At the intervention level, task stability (consistent vs. inconsistent) during training emerged as a key predictor of performance. Participants trained in consistent environments with stable stimulus-response mappings demonstrated superior efficiency during the acquisition phase compared to those in inconsistent contexts. These results align with prior research emphasizing the role of task structure in promoting skill acquisition and transfer^3,30^. A small, version-specific nonlinearity was also evident: In the inconsistent condition, performance increased from Rounds 1–4, dipped at Round 5, then recovered in Round 6 (Fig. 2C). This Round 5 dip was present only in the inconsistent version but not influenced by switching. We interpret it as a plausible fatigue/effort-allocation effect near the perceived end of training. This may be potentially amplified by the greater demands of the inconsistent mapping, although we lack direct fatigue measures and therefore treat this interpretation cautiously.
However, transfer to untrained versions of tasks revealed asymmetries that provide nuanced insights into the challenges of learning transfer. When participants switched from a consistent to an inconsistent version of the task, both performance and efficiency declined significantly, reflecting the cognitive demands of adapting to novel and less structured environments^18,82^. Conversely, participants switching from an inconsistent to a consistent task version demonstrated more accurate and faster performance.

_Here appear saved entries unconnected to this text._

(* ===== verification/_CoqProject ===== *)
-Q . S2P
Prelude.v
GoStrings.v
Regexp.v
RepoSlug.v
Sha256.v
GoText.v
GoNet.v
CredTypes.v
Validation.v
Tokens.v
Grants.v
GrantTheorems.v
Outbox.v
AuditStore.v
CredentialStore.v
CredentialStoreProofs.v
CredentialTheorems.v
Lifecycle.v
AuthService.v
AuthServiceTheorems.v
AuthServiceRuns.v
MCPHop.v
GoHTTP.v
WebAssertion.v
WebAssertionTheorems.v
BrowserRefresh.v
BrowserTheorems.v
DeviceAuth.v
DeviceTheorems.v
DeviceRuns.v
OAuth.v
OAuthTheorems.v
Limits.v
LimitsProofs.v
LimitsTheorems.v
AttemptLimiter.v
AttemptTheorems.v
UsageTelemetry.v
UsageTheorems.v
Authenticator.v
AuthenticatorTheorems.v
AuthenticatorRuns.v
Identity.v
EmbedCache.v
EmbedTheorems.v
Episodes.v
EpisodeProofs.v
EpisodeTheorems.v
EpisodeListing.v
EpisodeRuns.v
Submissions.v
InvestigationStore.v
InvestigationProofs.v
InvestigationInvariant.v
InvestigationRetention.v
InvestigationSteps.v
InvestigationTheorems.v
InvestigationHistories.v
InvestigationClosing.v
ThreadTheorems.v
InvestigationRuns.v
Requests.v
LoginWorld.v
DeviceFlow.v
RefreshGrant.v
OAuthService.v
LoginSteps.v
LoginCalls.v
LoginInvariant.v
LoginConsent.v
LoginTokens.v
LoginTheorems.v
LoginCodes.v
LoginRuns.v
Definition rune_of (x : run) : Z :=
  match x with
  | RRune r _ => r
  | RBad _ => RuneError
  end.

Fixpoint decode (l : list Z) : list run :=
  match l with
  | [] => []
  | b0 :: r1 =>
    if b0 <? 128 then RRune b0 [b0] :: decode r1 else
    match r1 with
    | [] => RBad b0 :: decode r1
    | b1 :: r2 =>
      if utf8_ok2 b0 b1 then RRune ((b0 - 192) * 64 + (b1 - 128)) [b0; b1] :: decode r2 else
      match r2 with
      | [] => RBad b0 :: decode r1
      | b2 :: r3 =>
        if utf8_ok3 b0 b1 b2 then
          RRune ((b0 - 224) * 4096 + (b1 - 128) * 64 + (b2 - 128)) [b0; b1; b2] :: decode r3
        else
        match r3 with
        | [] => RBad b0 :: decode r1
        | b3 :: r4 =>
          if utf8_ok4 b0 b1 b2 b3 then
            RRune ((b0 - 240) * 262144 + (b1 - 128) * 4096 + (b2 - 128) * 64 + (b3 - 128))
              [b0; b1; b2; b3] :: decode r4
          else RBad b0 :: decode r1
        end
      end
    end
  end.

Definition runs (s : string) : list run := decode (bytes_of s).
Definition runes (s : string) : list Z := rune_of <$> runs s.
Definition utf8_ValidString (s : string) : bool := forallb run_ok (runs s).
Definition utf8_RuneCountInString (s : string) : Z := Z.of_nat (length (runs s)).

(** [utf8.AppendRune] *)
Definition encode_rune (r : Z) : list Z :=
  if (0 <=? r) && (r <? 128) then [r]
  else if (0 <=? r) && (r <? 2048) then [192 + r / 64; 128 + r mod 64]
  else if (r <? 0) || (1114111 <? r) || ((55296 <=? r) && (r <=? 57343)) then [239; 191; 189]
  else if r <? 65536 then [224 + r / 4096; 128 + (r / 64) mod 64; 128 + r mod 64]
  else [240 + r / 262144; 128 + (r / 4096) mod 64; 128 + (r / 64) mod 64; 128 + r mod 64].

(** ** unicode.IsSpace, unicode.IsControl, unicode.ToLower *)

Definition unicode_IsSpace (r : Z) : bool :=
  bool_decide (r ∈ [9; 10; 11; 12; 13; 32; 133; 160; 5760; 8232; 8233; 8239; 8287; 12288])
  || ((8192 <=? r) && (r <=? 8202)).

Definition unicode_IsControl (r : Z) : bool :=
  ((0 <=? r) && (r <=? 31)) || ((127 <=? r) && (r <=? 159)).

(** The lower-case mapping above ASCII is the Unicode table of the Go release
    the program is built with; it is a parameter. *)
Class UnicodeTables := { unicode_lower_table : Z → Z }.

Definition unicode_ToLower `{UnicodeTables} (r : Z) : Z :=
  if r <? 128 then (if (65 <=? r) && (r <=? 90) then r + 32 else r)
  else unicode_lower_table r.

(** ** strings *)

Fixpoint dropWhile {A} (p : A → bool) (l : list A) : list A :=
  match l with
  | [] => []
  | x :: l' => if p x then dropWhile p l' else l
  end.

Definition trim_runs (p : Z → bool) (l : list run) : list run :=
  let q x := p (rune_of x) in
  rev (dropWhile q (rev (dropWhile q l))).

Definition of_runs (l : list run) : string := of_bytes (concat (run_bytes <$> l)).

Definition strings_TrimSpace (s : string) : string := of_runs (trim_runs unicode_IsSpace (runs s)).

Definition strings_ToLower `{UnicodeTables} (s : string) : string :=
  of_bytes (concat ((λ r, encode_rune (unicode_ToLower r)) <$> runes s)).

(** *** strings.EqualFold

    The orbits of [unicode.SimpleFold] outside ASCII are a table: a
    representative of the orbit of each rune. *)
Class FoldTables := { unicode_fold_table : Z → Z }.

Definition ascii_lower_rune (r : Z) : Z := if (65 <=? r) && (r <=? 90) then r + 32 else r.
Definition rune_fold_eq `{FoldTables} (a b : Z) : bool :=
  bool_decide (a = b)
  || (if (a <? 128) && (b <? 128) then bool_decide (ascii_lower_rune a = ascii_lower_rune b)
      else bool_decide (unicode_fold_table a = unicode_fold_table b)).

Individual differences in emotion-cognition traits played a pivotal role in shaping both pre-switch performance and post-switch transfer. Notably, cognitive reappraisal, intolerance of uncertainty, and behavioral inhibition influenced how participants responded to a change in context from their training environments. For example, low cognitive reappraisers excelled in predictable, consistent contexts but struggled to maintain performance scores when transitioning to inconsistent environments, potentially reflecting a reliance on task-specific strategies that did not generalize well. In their case, a reduced ability to engage in cognitive reappraisal may have limited their flexibility, favoring accuracy at the cost of adaptability and speed when faced with novel demands. Behavioral inhibition likewise shaped transfer: participants lower in behavioral inhibition showed greater divergence in efficiency after the switch, whereas those higher in behavioral inhibition exhibited more conservative speed adjustments, consistent with avoidance sensitivity constraining rapid reconfiguration.
Conversely, participants with higher cognitive reappraisal scores performed similarly in both consistent and inconsistent contexts following training. However, when switching from inconsistent to consistent contexts, their performance dropped, potentially due to over-reliance on specific strategies developed during training. Despite those performance decrements, these individuals demonstrated faster task completion post-switch, suggesting that their ability to flexibly adjust their emotional responses in a changing environment contributed to improved efficiency. This pattern highlights a possible speed-accuracy tradeoff, where reappraisers prioritized faster task completion at the expense of initial accuracy as they adapted to the new context.
Differences in Round 5 performance help explain why some individuals converge and others diverge in performance after switching training contexts. Emotion-cognition traits influenced how much the initial training context affected participants’ performance before the switch. When the context had a strong effect pre-switch, participants were more likely to show divergence post-switch. In contrast, when context had little impact pre-switch, participants tended to converge afterward. This pattern suggests that pre-switch performance levels—not just post-switch learning slopes—are critical for interpreting transfer outcomes. Although post-switch learning rates were similar across groups, individual differences in initial performance led to different transfer trajectories. These findings imply that post-switch performance gaps may reflect compensatory effort rather than poor transfer per se. Moreover, because these compensatory responses were shaped by emotion-cognition traits, interventions may need to focus on tailoring pre-switch performance supports to promote equitable transfer outcomes.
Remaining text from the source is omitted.